Here---there's an excerpt here. You can include them if you'd like.

There are power struggles right now in most newsrooms between younger journalists who want the paper to follow intersectional norms and older journalists with more traditional ideals. 

Neatly executed actions can be competent and make sense for inter-organizational politics but seem incompetent and bizarre to the outside world. 

This definitely explains a lot of it, but I feel like there's something missing from the analysis.

Thank you! Yes, I wouldn't say that I have any particular view on what is happening, just that something seems off.

Update: Pinker has an interview out with the NYT itself. Given that this is the NYT, it is about as favorable a piece as he could obtain. Even with all the insinuation, it's pretty glowing. And they note the letter is weird (and also that the society's leadership declined to take action against him).

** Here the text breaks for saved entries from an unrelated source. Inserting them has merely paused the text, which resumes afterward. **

(** Modelled from the spec: [init_metrics] of metrics.c; "a registry is
    born empty at the start of an epoch". *)
Definition init_metrics : metrics := ∅.

(** Modelled from the spec: [metrics_add_sample] of metrics.c on a
    registry; "if name already exists with a different type, behavior is
    silently ignored.  Otherwise the typed accumulator is updated.  For
    GaugeDelta, the value is added to the existing gauge (creating one at 0
    if absent).  For Gauge, the existing value is replaced." *)
Definition add_sample (m : metrics) (type : metric_type) (name : list ascii)
  (val : float) : metrics :=
  match type, m !! name with
  | COUNTER, None => <[name := CounterAcc (counter_add_sample init_counter val)]> m
  | COUNTER, Some (CounterAcc c) => <[name := CounterAcc (counter_add_sample c val)]> m
  | TIMER, None =>
      <[name := TimerAcc (counter_add_sample init_counter val) [val]]> m
  | TIMER, Some (TimerAcc tm observed) =>
      <[name := TimerAcc (counter_add_sample tm val) (observed ++ [val])]> m
  | GAUGE, None => <[name := GaugeAcc val]> m
  | GAUGE, Some (GaugeAcc _) => <[name := GaugeAcc val]> m
  | GAUGE_DELTA, None => <[name := GaugeAcc (0 + val)%float]> m
  | GAUGE_DELTA, Some (GaugeAcc value) => <[name := GaugeAcc (value + val)%float]> m
  | KEY_VAL, None => <[name := KeyValAcc [val]]> m
  | KEY_VAL, Some (KeyValAcc values) => <[name := KeyValAcc (values ++ [val])]> m
  | _, _ => m
  end.

(** Modelled from the spec: [metrics_set_update] of metrics.c on a
    registry; "folds member into the set accumulator named name". *)
Definition set_update (m : metrics) (name value : list ascii) : metrics :=
  match m !! name with
  | None => <[name := SetAcc [value]]> m
  | Some (SetAcc members) => <[name := SetAcc (members ++ [value])]> m
  | Some _ => m
  end.

(** What one call of a handler does to a registry. *)
Definition apply_call (m : metrics) (call : metrics_call) : metrics :=
  match call with
  | metrics_add_sample type name val => add_sample m type name val
  | metrics_set_update name value => set_update m name value
  end.

(** ** The flush controller

    The process state of conn_handler.c: the [GLOBAL_METRICS] pointer
    ([None] is NULL) and the flush threads started so far with the registry
    each was given, those of [flush_interval_trigger] (detached) and those
    of [final_flush] (joined before it returns).  A flush thread streams the
    registry it was given and destroys it; no other reference to that
    registry is left after the swap.  The section is parametric in the
    registry and in what a call does to it.  Calls and rotations are atomic
    steps of the model. *)

Section FlushController.

Context {M : Type}.
(** The registry [init_metrics] builds. *)
Variable fresh : M.
(** What a call does to a registry. *)
Variable apply : M -> metrics_call -> M.

Record daemon : Type := {
  GLOBAL_METRICS : option M;
  detached : list (option M);
  joined : list (option M)
}.

Definition init_conn_handler : daemon :=
  {| GLOBAL_METRICS := Some fresh; detached := []; joined := [] |}.

Definition flush_interval_trigger (d : daemon) : daemon :=
  let m := fresh in
  let old := GLOBAL_METRICS d in
  {| GLOBAL_METRICS := Some m;
     detached := detached d ++ [old];
     joined := joined d |}.

Definition final_flush (d : daemon) : daemon :=
  let old := GLOBAL_METRICS d in
  {| GLOBAL_METRICS := None;
     detached := detached d;
     joined := joined d ++ [old] |}.

(** Modelled from the spec: a call of the metrics module on
    [GLOBAL_METRICS] when that is null; [final_flush] "leaves current as a
    null sentinel so that subsequent add_sample calls become no-ops" (what
    metrics.c does with NULL is not in the sources).  On a registry the
    call is [apply]. *)
Definition call_metrics (d : daemon) (call : metrics_call) : daemon :=
  match GLOBAL_METRICS d with
  | Some m =>
      {| GLOBAL_METRICS := Some (apply m call);
         detached := detached d;
         joined := joined d |}
  | None => d
  end.

Inductive event : Type :=
| Call (call : metrics_call)
| Rotate
| FinalFlush.

Definition step (d : daemon) (e : event) : daemon :=
  match e with
  | Call call => call_metrics d call
  | Rotate => flush_interval_trigger d
  | FinalFlush => final_flush d
  end.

But the letter was striking for another reason: It took aim not at Professor Pinker’s scholarly work but at six of his tweets dating back to 2014, and at a two-word phrase he used in a 2011 book about a centuries-long decline in violence.
...The origin of the letter remains a mystery. Of 10 signers contacted by The Times, only one hinted that she knew the identity of the authors. Many of the linguists proved shy about talking, and since the letter first surfaced on Twitter on July 3, several prominent linguists have said their names had been included without their knowledge.
Several department chairs in linguistics and philosophy signed the letter, including Professor Barry Smith of the University at Buffalo and Professor Lisa Davidson of New York University. Professor Smith did not return calls and an email and Professor Davidson declined to comment when The Times reached out.
The linguists’ letter touched only lightly on questions that have proved storm-tossed for Professor Pinker in the past. In the debate over whether nature or nurture shapes human behavior, he has leaned toward nature, arguing that characteristics like psychological traits and intelligence are to some degree heritable.
...
Because this is a fight involving linguists, it features some expected elements: intense arguments about imprecise wording and sly intellectual put-downs.

That last point could explain the odd selection of charges and wasn't something I thought too much about, but I would still expect a group of linguists to find juicier material to pore over than that.

Yeah, I saw that too. Definitely good for Pinker and more suspicious data about the letter.

A very jaded perspective could be that this is indeed a false flag but the whole end goal is just that Pinker wants to write a book about the subject and needed a way to insert himself into the conversation.

That's possible. It hardly seems necessary though---he could write the book without that pretext, though I get it helps. There have been sort of partial cancellation attempts already and that will probably continue--like the Epstein stuff, which to me it seems he should defend more vigorously. I get he may just want that to go away, but it seems absurd and dangerous to imply that he couldn't comment to a friend and co-worker about his judgment of the statute in question, just because it could be used to defend a bad person in court. That seems like a really important thing to preserve---are we supposed to allow the prosecutors to interpret the statute incorrectly to arrest people for things that are not supposed to be crimes, just to avoid the possibility that the correct interpretation would result in an acquittal? We're talking about analyzing the plain meaning of a common statute, which is pretty fundamental to get right. It wasn't like Pinker testified as an expert witness, not that I would have seen anything wrong with that in the slightest. He's already controversial enough to write a book on the suppression of free academic speech for sure. I also assume he'd have done a better job with the letter if he wanted to make it a dramatic story to sell books. He seems to have just wanted an excuse to do interviews on the topic, maybe in collaboration with concerned employees at the NYT and elsewhere, given how positive the response has been.